### Exercise instructions
Your job is to reproduce all of the data exactly.

### Stored items

(** A type that is not a union starts with its code's name. *)
Lemma TypeString_skip t rest :
  unionable t ∨ t = TAny ∨ t = TNoReturn →
  skipSpace (TypeString t ++ rest) = TypeString t ++ rest.
Proof. intros H. destruct t; try (by apply (name_skip (code _))); [done|naive_solver..]. Qed.

Section Print.
Context (check : Ty → res TypeErr unit).

(** Every list inside [t] has an element type that passes the check. *)
Fixpoint listable (t : Ty) : Prop :=
  match t with
  | TList e => check e = Ok tt ∧ listable e
  | TUnion ms => foldr (λ m P, listable m ∧ P) True ms
  | TUnresolved c => listable c
  | _ => True
  end.

Definition reads_atom (t : Ty) : Prop := ∀ f rest,
  length (TypeString t) ≤ f → stops rest →
  parseAtom check (parseUnion check f) (TypeString t ++ rest) = Ok (t, rest).

Definition reads (t : Ty) : Prop := ∀ f rest,
  length (TypeString t) < f → closes rest →
  parseUnion check f (TypeString t ++ rest) = Ok (t, rest).

Lemma plain_reads_atom t : plainType (code t) = Some t → reads_atom t.
Proof.
  intros Ht f rest _ Hrest. unfold parseAtom.
  assert (TypeString t = CodeName (code t)) as -> by (by destruct t).
  rewrite name_skip, word_app by (apply name_bytes || done).
  by destruct t.
Qed.

Lemma bracketed_reads name e f rest :
  reads e → length (TypeString e) < f →
  parseBracketed (parseUnion check f) name ("["%char :: TypeString e ++ "]"%char :: rest) = Ok (e, rest).
Proof.
  intros He Hf. unfold parseBracketed. simpl. rewrite He by (done || right; eauto). done.
Qed.

Lemma list_reads_atom e : check e = Ok tt → ListOf e = TList e → reads e → reads_atom (TList e).
Proof.
  intros Hc Hl He f rest Hf _. cbn [TypeString] in *. unfold parseAtom.
  rewrite !length_app in Hf. simpl in Hf.
  assert ((of_string "list[" ++ TypeString e ++ of_string "]") ++ rest =
          CodeName CodeList ++ "["%char :: TypeString e ++ "]"%char :: rest) as ->
    by (rewrite <- !app_assoc; done).
  rewrite name_skip, word_app by (apply name_bytes || by apply stops_cons).
  rewrite bool_decide_false by done. rewrite bool_decide_true by done.
  rewrite bracketed_reads by (done || lia). simpl. by rewrite Hc, Hl.
Qed.

(** Once the whole text of an atom is read, so is the type it stands for. *)
Lemma atom_reads t : reads_atom t → UnionOf [t] = t → reads t.
Proof.
  intros Ha Hu [|f] rest Hf Hrest; [lia|]. cbn [parseUnion]. unfold parseSuffixed at 1.
  rewrite Ha by (lia || by apply closes_stops). simpl.
  destruct (closes_still rest Hrest t) as (-> & Hs & He). simpl.
  by rewrite Hs, He, Hu.
Qed.

Lemma optional_reads m :
  reads_atom m → OptionalOf m = TUnion [m; TNull] → UnionOf [TUnion [m; TNull]] = TUnion [m; TNull] →
  reads (TUnion [m; TNull]).
Proof.
  intros Ha Ho Hu [|f] rest Hf Hrest; [lia|]. cbn [parseUnion TypeString] in *.
  rewrite length_app in Hf. simpl in Hf. unfold parseSuffixed at 1.
  rewrite <- app_assoc. rewrite Ha by (lia || by apply stops_cons). simpl.
  rewrite Ho. destruct (closes_still rest Hrest (TUnion [m; TNull])) as (-> & Hs & He). simpl.
  by rewrite Hs, He, Hu.
Qed.

(** The members after the first, as they are printed. *)
Definition tailText (ms : list Ty) (rest : str) : str :=
  concat (map (λ m, of_string " | " ++ TypeString m) ms) ++ rest.

Lemma suffixes_tail t ms rest : closes rest → suffixes t (tailText ms rest) = (t, skipSpace (tailText ms rest)).
Proof.
  intros Hrest. destruct (closes_still rest Hrest t) as (H1 & H2 & _).
  destruct ms as [|m ms]; unfold tailText; [|done]. change (suffixes t rest = (t, skipSpace rest)).
  by rewrite H1, H2.
Qed.

Lemma tail_stops ms rest : closes rest → stops (tailText ms rest).
Proof.
  intros Hrest. destruct ms as [|m ms]; [by apply closes_stops|]. by apply stops_cons.
Qed.

Lemma members_read f ms : ∀ n acc rest,
  Forall reads_atom ms → Forall unionable ms →
  Forall (λ m, length (TypeString m) ≤ f) ms → closes rest → length ms < n →
  unionMembers check (parseUnion check f) n acc (skipSpace (tailText ms rest)) = Ok (UnionOf (acc ++ ms), rest).
Proof.
  induction ms as [|m ms IH]; intros [|n] acc rest Hr Hu Hf Hrest Hn; simpl in Hn; try lia.
  - unfold tailText. simpl. destruct (closes_still rest Hrest TAny) as (_ & Hs & He).
    rewrite Hs, Hs, He. by rewrite app_nil_r.
  - inversion_clear Hr as [|?? Hm Hms]. inversion_clear Hu. inversion_clear Hf.
    assert (skipSpace (tailText (m :: ms) rest) = "|"%char :: " "%char :: TypeString m ++ tailText ms rest) as ->.
    { unfold tailText. cbn [map concat]. rewrite <- !app_assoc. done. }
    cbn [unionMembers skipSpace]. simpl. unfold parseSuffixed at 1.
    assert (Hatom : parseAtom check (parseUnion check f) (" "%char :: TypeString m ++ tailText ms rest)
                    = Ok (m, tailText ms rest)).
    { rewrite <- (Hm f (tailText ms rest)) by (done || by apply tail_stops).
      unfold parseAtom. cbn [skipSpace]. simpl. by rewrite !TypeString_skip by auto. }
    rewrite Hatom. simpl. rewrite suffixes_tail by done.
    rewrite IH by (done || lia). by rewrite <- app_assoc.
Qed.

### Solution for this task
(** A type that is not a union starts with its code's name. *)
Lemma TypeString_skip t rest :
  unionable t ∨ t = TAny ∨ t = TNoReturn →
  skipSpace (TypeString t ++ rest) = TypeString t ++ rest.
Proof. intros H. destruct t; try (by apply (name_skip (code _))); [done|naive_solver..]. Qed.

Section Print.
Context (check : Ty → res TypeErr unit).

(** Every list inside [t] has an element type that passes the check. *)
Fixpoint listable (t : Ty) : Prop :=
  match t with
  | TList e => check e = Ok tt ∧ listable e
  | TUnion ms => foldr (λ m P, listable m ∧ P) True ms
  | TUnresolved c => listable c
  | _ => True
  end.

Definition reads_atom (t : Ty) : Prop := ∀ f rest,
  length (TypeString t) ≤ f → stops rest →
  parseAtom check (parseUnion check f) (TypeString t ++ rest) = Ok (t, rest).

Definition reads (t : Ty) : Prop := ∀ f rest,
  length (TypeString t) < f → closes rest →
  parseUnion check f (TypeString t ++ rest) = Ok (t, rest).

Lemma plain_reads_atom t : plainType (code t) = Some t → reads_atom t.
Proof.
  intros Ht f rest _ Hrest. unfold parseAtom.
  assert (TypeString t = CodeName (code t)) as -> by (by destruct t).
  rewrite name_skip, word_app by (apply name_bytes || done).
  by destruct t.
Qed.

Lemma bracketed_reads name e f rest :
  reads e → length (TypeString e) < f →
  parseBracketed (parseUnion check f) name ("["%char :: TypeString e ++ "]"%char :: rest) = Ok (e, rest).
Proof.
  intros He Hf. unfold parseBracketed. simpl. rewrite He by (done || right; eauto). done.
Qed.

Lemma list_reads_atom e : check e = Ok tt → ListOf e = TList e → reads e → reads_atom (TList e).
Proof.
  intros Hc Hl He f rest Hf _. cbn [TypeString] in *. unfold parseAtom.
  rewrite !length_app in Hf. simpl in Hf.
  assert ((of_string "list[" ++ TypeString e ++ of_string "]") ++ rest =
          CodeName CodeList ++ "["%char :: TypeString e ++ "]"%char :: rest) as ->
    by (rewrite <- !app_assoc; done).
  rewrite name_skip, word_app by (apply name_bytes || by apply stops_cons).
  rewrite bool_decide_false by done. rewrite bool_decide_true by done.
  rewrite bracketed_reads by (done || lia). simpl. by rewrite Hc, Hl.
Qed.

(** Once the whole text of an atom is read, so is the type it stands for. *)
Lemma atom_reads t : reads_atom t → UnionOf [t] = t → reads t.
Proof.
  intros Ha Hu [|f] rest Hf Hrest; [lia|]. cbn [parseUnion]. unfold parseSuffixed at 1.
  rewrite Ha by (lia || by apply closes_stops). simpl.
  destruct (closes_still rest Hrest t) as (-> & Hs & He). simpl.
  by rewrite Hs, He, Hu.
Qed.

Lemma optional_reads m :
  reads_atom m → OptionalOf m = TUnion [m; TNull] → UnionOf [TUnion [m; TNull]] = TUnion [m; TNull] →
  reads (TUnion [m; TNull]).
Proof.
  intros Ha Ho Hu [|f] rest Hf Hrest; [lia|]. cbn [parseUnion TypeString] in *.
  rewrite length_app in Hf. simpl in Hf. unfold parseSuffixed at 1.
  rewrite <- app_assoc. rewrite Ha by (lia || by apply stops_cons). simpl.
  rewrite Ho. destruct (closes_still rest Hrest (TUnion [m; TNull])) as (-> & Hs & He). simpl.
  by rewrite Hs, He, Hu.
Qed.

(** The members after the first, as they are printed. *)
Definition tailText (ms : list Ty) (rest : str) : str :=
  concat (map (λ m, of_string " | " ++ TypeString m) ms) ++ rest.

Lemma suffixes_tail t ms rest : closes rest → suffixes t (tailText ms rest) = (t, skipSpace (tailText ms rest)).
Proof.
  intros Hrest. destruct (closes_still rest Hrest t) as (H1 & H2 & _).
  destruct ms as [|m ms]; unfold tailText; [|done]. change (suffixes t rest = (t, skipSpace rest)).
  by rewrite H1, H2.
Qed.

Lemma tail_stops ms rest : closes rest → stops (tailText ms rest).
Proof.
  intros Hrest. destruct ms as [|m ms]; [by apply closes_stops|]. by apply stops_cons.
Qed.

Lemma members_read f ms : ∀ n acc rest,
  Forall reads_atom ms → Forall unionable ms →
  Forall (λ m, length (TypeString m) ≤ f) ms → closes rest → length ms < n →
  unionMembers check (parseUnion check f) n acc (skipSpace (tailText ms rest)) = Ok (UnionOf (acc ++ ms), rest).
Proof.
  induction ms as [|m ms IH]; intros [|n] acc rest Hr Hu Hf Hrest Hn; simpl in Hn; try lia.
  - unfold tailText. simpl. destruct (closes_still rest Hrest TAny) as (_ & Hs & He).
    rewrite Hs, Hs, He. by rewrite app_nil_r.
  - inversion_clear Hr as [|?? Hm Hms]. inversion_clear Hu. inversion_clear Hf.
    assert (skipSpace (tailText (m :: ms) rest) = "|"%char :: " "%char :: TypeString m ++ tailText ms rest) as ->.
    { unfold tailText. cbn [map concat]. rewrite <- !app_assoc. done. }
    cbn [unionMembers skipSpace]. simpl. unfold parseSuffixed at 1.
    assert (Hatom : parseAtom check (parseUnion check f) (" "%char :: TypeString m ++ tailText ms rest)
                    = Ok (m, tailText ms rest)).
    { rewrite <- (Hm f (tailText ms rest)) by (done || by apply tail_stops).
      unfold parseAtom. cbn [skipSpace]. simpl. by rewrite !TypeString_skip by auto. }
    rewrite Hatom. simpl. rewrite suffixes_tail by done.
    rewrite IH by (done || lia). by rewrite <- app_assoc.
Qed.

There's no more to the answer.